"My name's Raj Kharbanda, I'm a cardiologist, I work in Oxford in the United Kingdom.
Yeah, so stroke still remains an important problem for TAVI and we're really trying to find ways of reducing stroke. The cerebral embolic protection devices, have been tested as a way to reduce stroke and there have been two large randomised trials. One, the protected TAVR trial, which enrolled 3,000 patients from the USA, Europe and Australia, and our trial, the BHF Protect TAVI trial, which enrolled over 7,500 patients from the UK. And both of those trials were testing the sentinel embolic protection device.
Both of those trials for the primary endpoint were neutral, but the idea was that we've got this data on 10,000 patients that we could combine at a patient level analysis to get a better understanding of some of the lessons about where it might be effective and if, you know, how we might use or understand embolic protection better.
The trials were very, very similar in terms of the primary endpoint was stroke. We had to obviously combine the data sets and, and the analysis is done with individual patient level data. That data is still being collected, if you like, in terms of making sure that the data sets are combined, accurately and there are more analyses to come out. But the data we've presented here have been the primary analysis of the initial findings from that, combination.
The, incidence of stroke which was the primary endpoint was 2.3% in the control group. Those patients who didn't get SEP, in the group that got SEP it was 2.2% and that's difference of 0.1% didn't reach significance. Disabling stroke was numerically lower and so overall, there was no difference in the primary endpoints for the trial.

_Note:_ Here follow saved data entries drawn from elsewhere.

(* ===== verification/Integrity.v ===== *)
(** * Integrity checks (src/storage/integrity.c)

    Every committed byte of a snapshot is read again and checked against the segment
    records, within a byte budget and a deadline; corruption makes the table read-only. *)

From stdpp Require Import base numbers list list_numbers gmap.
From S2P Require Import Prelude Encoding Schema Format Rows Dictionary Files Engine Stats Metadata Paths Index Segments Reader Retention Snapshot Scan.

Record wadb_integrity_options := IntegrityOptions {
  io_max_scan_bytes : Z;
  io_timeout_ms : Z;
}.
Definition wadb_integrity_options_default : wadb_integrity_options := IntegrityOptions (1024 * 1024 * 1024) 60000.
Record wadb_integrity_stats := IntegrityStats {
  is_segments : Z;
  is_frames : Z;
  is_rows : Z;
  is_bytes : Z;
  is_snapshot_sequence : Z;
}.

(** The state of a check: the statistics, which survive an error, the answers of the
    caller's [cancelled] function, and the engine. *)
Record check_state := CheckState {
  ck_stats : wadb_integrity_stats;
  ck_cancelled : list bool;
  ck_os : os;
}.
Definition ck_step {A} (m : M os A) : M check_state A := λ k,
  let '(r, w) := m (ck_os k) in (r, CheckState (ck_stats k) (ck_cancelled k) w).
Definition ck_get : M check_state wadb_integrity_stats := λ k, (Ok (ck_stats k), k).
Definition ck_count (segs frames rows nbytes : Z) : M check_state unit := λ k,
  let s := ck_stats k in
  (Ok (), CheckState (IntegrityStats (u64 (is_segments s + segs)) (u64 (is_frames s + frames)) (u64 (is_rows s + rows))
             (u64 (is_bytes s + nbytes)) (is_snapshot_sequence s)) (ck_cancelled k) (ck_os k)).
Definition ask_cancelled : M check_state bool := λ k,
  (Ok (hd false (ck_cancelled k)), CheckState (ck_stats k) (tl (ck_cancelled k)) (ck_os k)).

Definition check_limits (deadline : Z) : M check_state unit :=
  cancelled ← ask_cancelled;
  if cancelled : bool then mfail WADB_CANCELLED
  else
    now ← ck_step wadb_monotonic_ns;
    if now >=? deadline then mfail WADB_LIMIT else mret ().

(** ** One segment *)

Record check_position := Position {
  cp_offset : Z;
  cp_last_sequence : Z;
  cp_last_time : Z;
  cp_dictionary : wadb_dictionary;
}.
Definition check_frame_fits (t : table_identity) (s : wadb_segment_meta) (cp : check_position) (f : wadb_frame) : bool :=
  negb (negb (fr_schema_hash f =? fingerprint (t_schema t)) || negb (fr_row_width f =? row_width (t_schema t)) ||
    (cp_last_sequence cp =? UINT64_MAX) || negb (fr_first_sequence f =? cp_last_sequence cp + 1) ||
    (fr_min_time f <? cp_last_time cp) || (fr_max_time f >? sg_max_time s) ||
    negb (Z.quot (fr_min_time f) WADB_DAY_US =? Z.quot (sg_day_start s) WADB_DAY_US) ||
    ((cp_offset cp =? WADB_SEGMENT_HEADER_BYTES) && negb (fr_min_time f =? sg_min_time s))).
Fixpoint check_rows (n : nat) (sch : wadb_schema) (d : wadb_dictionary) (f : wadb_frame) (deadline row : Z)
    : M check_state unit :=
  match n with
  | O => mret ()
  | S n' =>
      _ ← (if row `mod` 256 =? 0 then check_limits deadline else mret ());
      _ ← mlift (wadb_validate_row sch (sub (fr_rows f) (row * fr_row_width f) (fr_row_width f))
                   (Some (wadb_dictionary_resolve d)));
      check_rows n' sch d f deadline (row + 1)
  end.
Definition check_frame (t : table_identity) (s : wadb_segment_meta) (content : list Z) (deadline : Z)
    (cp : check_position) : M check_state check_position :=
  _ ← check_limits deadline;
  if sg_committed_bytes s - cp_offset cp <? WADB_FRAME_HEADER_BYTES then mfail WADB_CORRUPT
  else
    header ← ck_step (wadb_pread_all content WADB_FRAME_HEADER_BYTES (cp_offset cp));
    f ← mlift (wadb_frame_inspect header);
    if fr_frame_bytes f >? sg_committed_bytes s - cp_offset cp then mfail WADB_CORRUPT
    else
      buffer ← ck_step os_malloc;
      if negb buffer then mfail WADB_NOMEM
      else
        bytes ← ck_step (wadb_pread_all content (fr_frame_bytes f) (cp_offset cp));
        _ ← ck_count 0 0 0 (fr_frame_bytes f);
        f ← mlift (wadb_frame_decode bytes);
        if negb (check_frame_fits t s cp f) then mfail WADB_CORRUPT
        else
          '(applied, d) ← ck_step (run_dictionary (cp_dictionary cp) (wadb_dictionary_apply f));
          _ ← mlift applied;
          _ ← check_rows (Z.to_nat (fr_row_count f)) (t_schema t) d f deadline 0;
          _ ← ck_count 0 1 (fr_row_count f) 0;
          mret (Position (cp_offset cp + fr_frame_bytes f) (u64 (fr_first_sequence f + fr_row_count f - 1))
                  (fr_max_time f) d).
(** The loop over the frames; a frame has at least 96 bytes, which bounds the fuel. *)
Fixpoint check_frames (fuel : nat) (t : table_identity) (s : wadb_segment_meta) (content : list Z) (deadline : Z)
    (cp : check_position) : M check_state check_position :=
  if cp_offset cp >=? sg_committed_bytes s then mret cp
  else
    match fuel with
    | O => mret cp
    | S fuel' =>
        cp' ← check_frame t s content deadline cp;
        check_frames fuel' t s content deadline cp'
    end.
Definition size_contradicts (s : wadb_segment_meta) (size : Z) : bool :=
  (size <? sg_committed_bytes s) ||
  (bool_decide (sg_state s = WADB_SEG_SEALED) && negb (size =? sg_committed_bytes s)).
Definition check_segment (t : table_identity) (limit : Z) (s : wadb_segment_meta) (max_scan_bytes deadline : Z)
    : M check_state unit :=
  st ← ck_get;
  if sg_committed_bytes s >? u64 (max_scan_bytes - is_bytes st) then mfail WADB_LIMIT
  else
    content ← ck_step (open_segment t s);
    header ← ck_step (wadb_pread_all content WADB_SEGMENT_HEADER_BYTES 0);
    _ ← ck_count 0 0 0 WADB_SEGMENT_HEADER_BYTES;
    h ← mlift (wadb_segment_decode header);
    if negb (identity_matches t s h) then mfail WADB_CORRUPT
    else
      stat ← ck_step syscall;
      if negb stat || size_contradicts s (zlen content) then mfail WADB_CORRUPT
      else
        d ← ck_step (new_dictionary (t_schema t) limit);
        cp ← check_frames (Z.to_nat (sg_committed_bytes s / 96)) t s content deadline
               (Position WADB_SEGMENT_HEADER_BYTES (u64 (sg_first_sequence s - 1)) (sg_min_time s) d);
        if negb (cp_last_sequence cp =? sg_last_sequence s) || negb (cp_last_time cp =? sg_max_time s)
        then mfail WADB_CORRUPT
        else ck_count 1 0 0 0.

(** ** A table *)

Definition follows_previous (previous : option wadb_segment_meta) (s : wadb_segment_meta) : bool :=
  match previous with
  | None => true
  | Some q => (sg_first_sequence s =? u64 (sg_last_sequence q + 1)) && (sg_max_time q <=? sg_min_time s)
  end.
Fixpoint check_segments (t : table_identity) (limit max_scan_bytes deadline : Z)
    (previous : option wadb_segment_meta) (l : list wadb_segment_meta) : M check_state unit :=
  match l with
  | [] => mret ()
  | s :: l' =>
      if negb (follows_previous previous s) then mfail WADB_CORRUPT
      else
        _ ← check_limits deadline;
        _ ← check_segment t limit s max_scan_bytes deadline;
        check_segments t limit max_scan_bytes deadline (Some s) l'
  end.
(** [wadb_integrity_check] after the expiry of cursors. *)
Definition integrity_check (o : wadb_integrity_options) (cancelled : list bool)
    : M engine (wadb_integrity_stats * result unit) :=
  t ← get_table;
  db ← get_db;
  now ← in_os wadb_monotonic_ns;
  let deadline := u64 (now + io_timeout_ms o * 1000000) in
  acquired ← mtry (wadb_snapshot_acquire None);
  '(st, status) ← (match acquired with
    | Err e => mret (IntegrityStats 0 0 0 0 0, Err e)
    | Ok sn =>
        '(st, status) ← in_os (λ w,
          let '(r, k) := check_segments (identity t) (o_dictionary_limit_bytes (db_options db)) (io_max_scan_bytes o)
              deadline None (sn_segments sn) (CheckState (IntegrityStats 0 0 0 0 (sn_sequence sn)) cancelled w) in
          (Ok (ck_stats k, r), ck_os k));
        _ ← wadb_snapshot_release sn;
        mret (st, status)
    end);
  _ ← (match status with Err WADB_CORRUPT => set_table (with_read_only true) | _ => mret () end);
  mret (st, status).
Definition integrity_options_invalid (o : wadb_integrity_options) : bool :=
  (io_max_scan_bytes o =? 0) || (io_timeout_ms o =? 0) || (io_timeout_ms o >? 3600000).
(* ===== verification/Writer.v ===== *)
(** * The ingestion queue and the writer (src/ingest/writer.c)

    Producers validate and encode their rows and enqueue a request; the writer thread
    takes requests of one table in order, stamps them, commits them as a group and
    completes them. A producer's call is split at the wait: [append_submit] enqueues,
    and a request that the writer completed carries its status and receipt. *)

From stdpp Require Import base numbers list list_numbers gmap sorting.
From S2P Require Import Prelude Encoding Schema Format Rows Dictionary Files Engine Stats Metadata Retention Recovery Commit Database.

(** ** State *)

(** [iw_realtime] are the coming readings of the wall clock, in microseconds or negative;
    [iw_done] are the completed requests, the latest first. *)
Record ingestion := Ingestion {
  iw_database : database;
  iw_queue : list wadb_append_request;
  iw_done : list wadb_append_request;
  iw_realtime : list Z;
  iw_stopping : bool;
}.
Definition iw_get : M ingestion ingestion := λ s, (Ok s, s).
Definition iw_step {A} (m : M database A) : M ingestion A := λ s,
  let '(r, g) := m (iw_database s) in (r, Ingestion g (iw_queue s) (iw_done s) (iw_realtime s) (iw_stopping s)).
Definition set_queue (q : list wadb_append_request) : M ingestion unit := λ s,
  (Ok (), Ingestion (iw_database s) q (iw_done s) (iw_realtime s) (iw_stopping s)).
Definition push_done (l : list wadb_append_request) : M ingestion unit := λ s,
  (Ok (), Ingestion (iw_database s) (iw_queue s) (rev l ++ iw_done s) (iw_realtime s) (iw_stopping s)).
Definition read_realtime : M ingestion Z := λ s,
  (Ok (hd 0 (iw_realtime s)), Ingestion (iw_database s) (iw_queue s) (iw_done s) (tl (iw_realtime s)) (iw_stopping s)).
Definition update_ingest (f : db_ingest → db_ingest) : M ingestion unit :=
  iw_step (update_db (λ d, with_ingest (f (ingest d)) d)).
(** ** The list of blocks *)

(** A stretch of the doubly linked list: from [p] on the heap holds the blocks of [l],
    addresses with their sizes; [prev] lies before and [next] behind them. *)
Fixpoint seg (h : gmap Z wadb_json_block) (prev p : option Z) (l : list (Z * Z)) (next : option Z) : Prop :=
  match l with
  | [] => p = next
  | (a, n) :: l' => p = Some a ∧ ∃ q, h !! a = Some (Block n prev q) ∧ seg h (Some a) q l' next
  end.
Definition sizes (l : list (Z * Z)) : Z := foldr (λ b s, b.2 + s) 0 l.
(** The address before what follows [l]. *)
Definition last_address (prev : option Z) (l : list (Z * Z)) : option Z := fold_left (λ _ b, Some b.1) l prev.
Record memory_holds (m : wadb_json_memory) (l : list (Z * Z)) : Prop := {
  mh_seg : seg (jm_heap m) None (jm_blocks m) l None;
  mh_nodup : NoDup (map fst l);
  mh_dom : dom (jm_heap m) = list_to_set (map fst l);
  mh_used : jm_used m = sizes l;
  mh_sizes : Forall (λ b, SIZEOF_BLOCK ≤ b.2) l;
  mh_limit : sizes l ≤ jm_limit m;
  mh_size_t : jm_limit m ≤ SIZE_MAX;
}.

So we've, one of the, you know, when you've got this, you want to get as much information out of a large trial like this as possible. One of the questions has been about, patients who were randomised to treatment, who didn't get the treatment. How did that impact on the result? What are those patients like? And there are a number of ways of looking at that analysis. So we've done a couple of analyses and there are some signals that it's possible that in certain people there is a reduction in stroke. But this is all hypothesis generating, if you like. And at the moment, what we've shown is that the routine use of embolic protection across a large population doesn't reduce stroke or disabling stroke. But understanding whether there are subgroups or particular patients who are at higher risk is really the next phase of our, investigation from this data set.
So are there groups who are at higher risk and can we identify those? And if we can, are they a group where embolic protection might be effective? So I think this is what we've shown is that a routine strategy is probably, isn't effective, but it doesn't rule out the fact that a selective approach might be better. But at the moment we don't know who those patients are. And it's probably a combination of things that, you know, give you an increased risk of stroke.
So I think that in terms of where it leaves the field, I mean, stroke still remains an issue. Embolic protection intuitively remains a good way of targeting procedural stroke. Now what I think we've learned is that perhaps it's a device effect, perhaps this was a first generation device, perhaps there are other devices that might work better. But I think it also tells us that the way that future trials need to think about this is possibly to focus on disabling stroke, rather than all stroke, and to perhaps have a more selective approach, so a more stratified, selective approach, focusing on hard clinical endpoints. So I think it raises questions rather than, you know, says we shouldn't do it, but it focuses the mind of what we should be concentrating on.”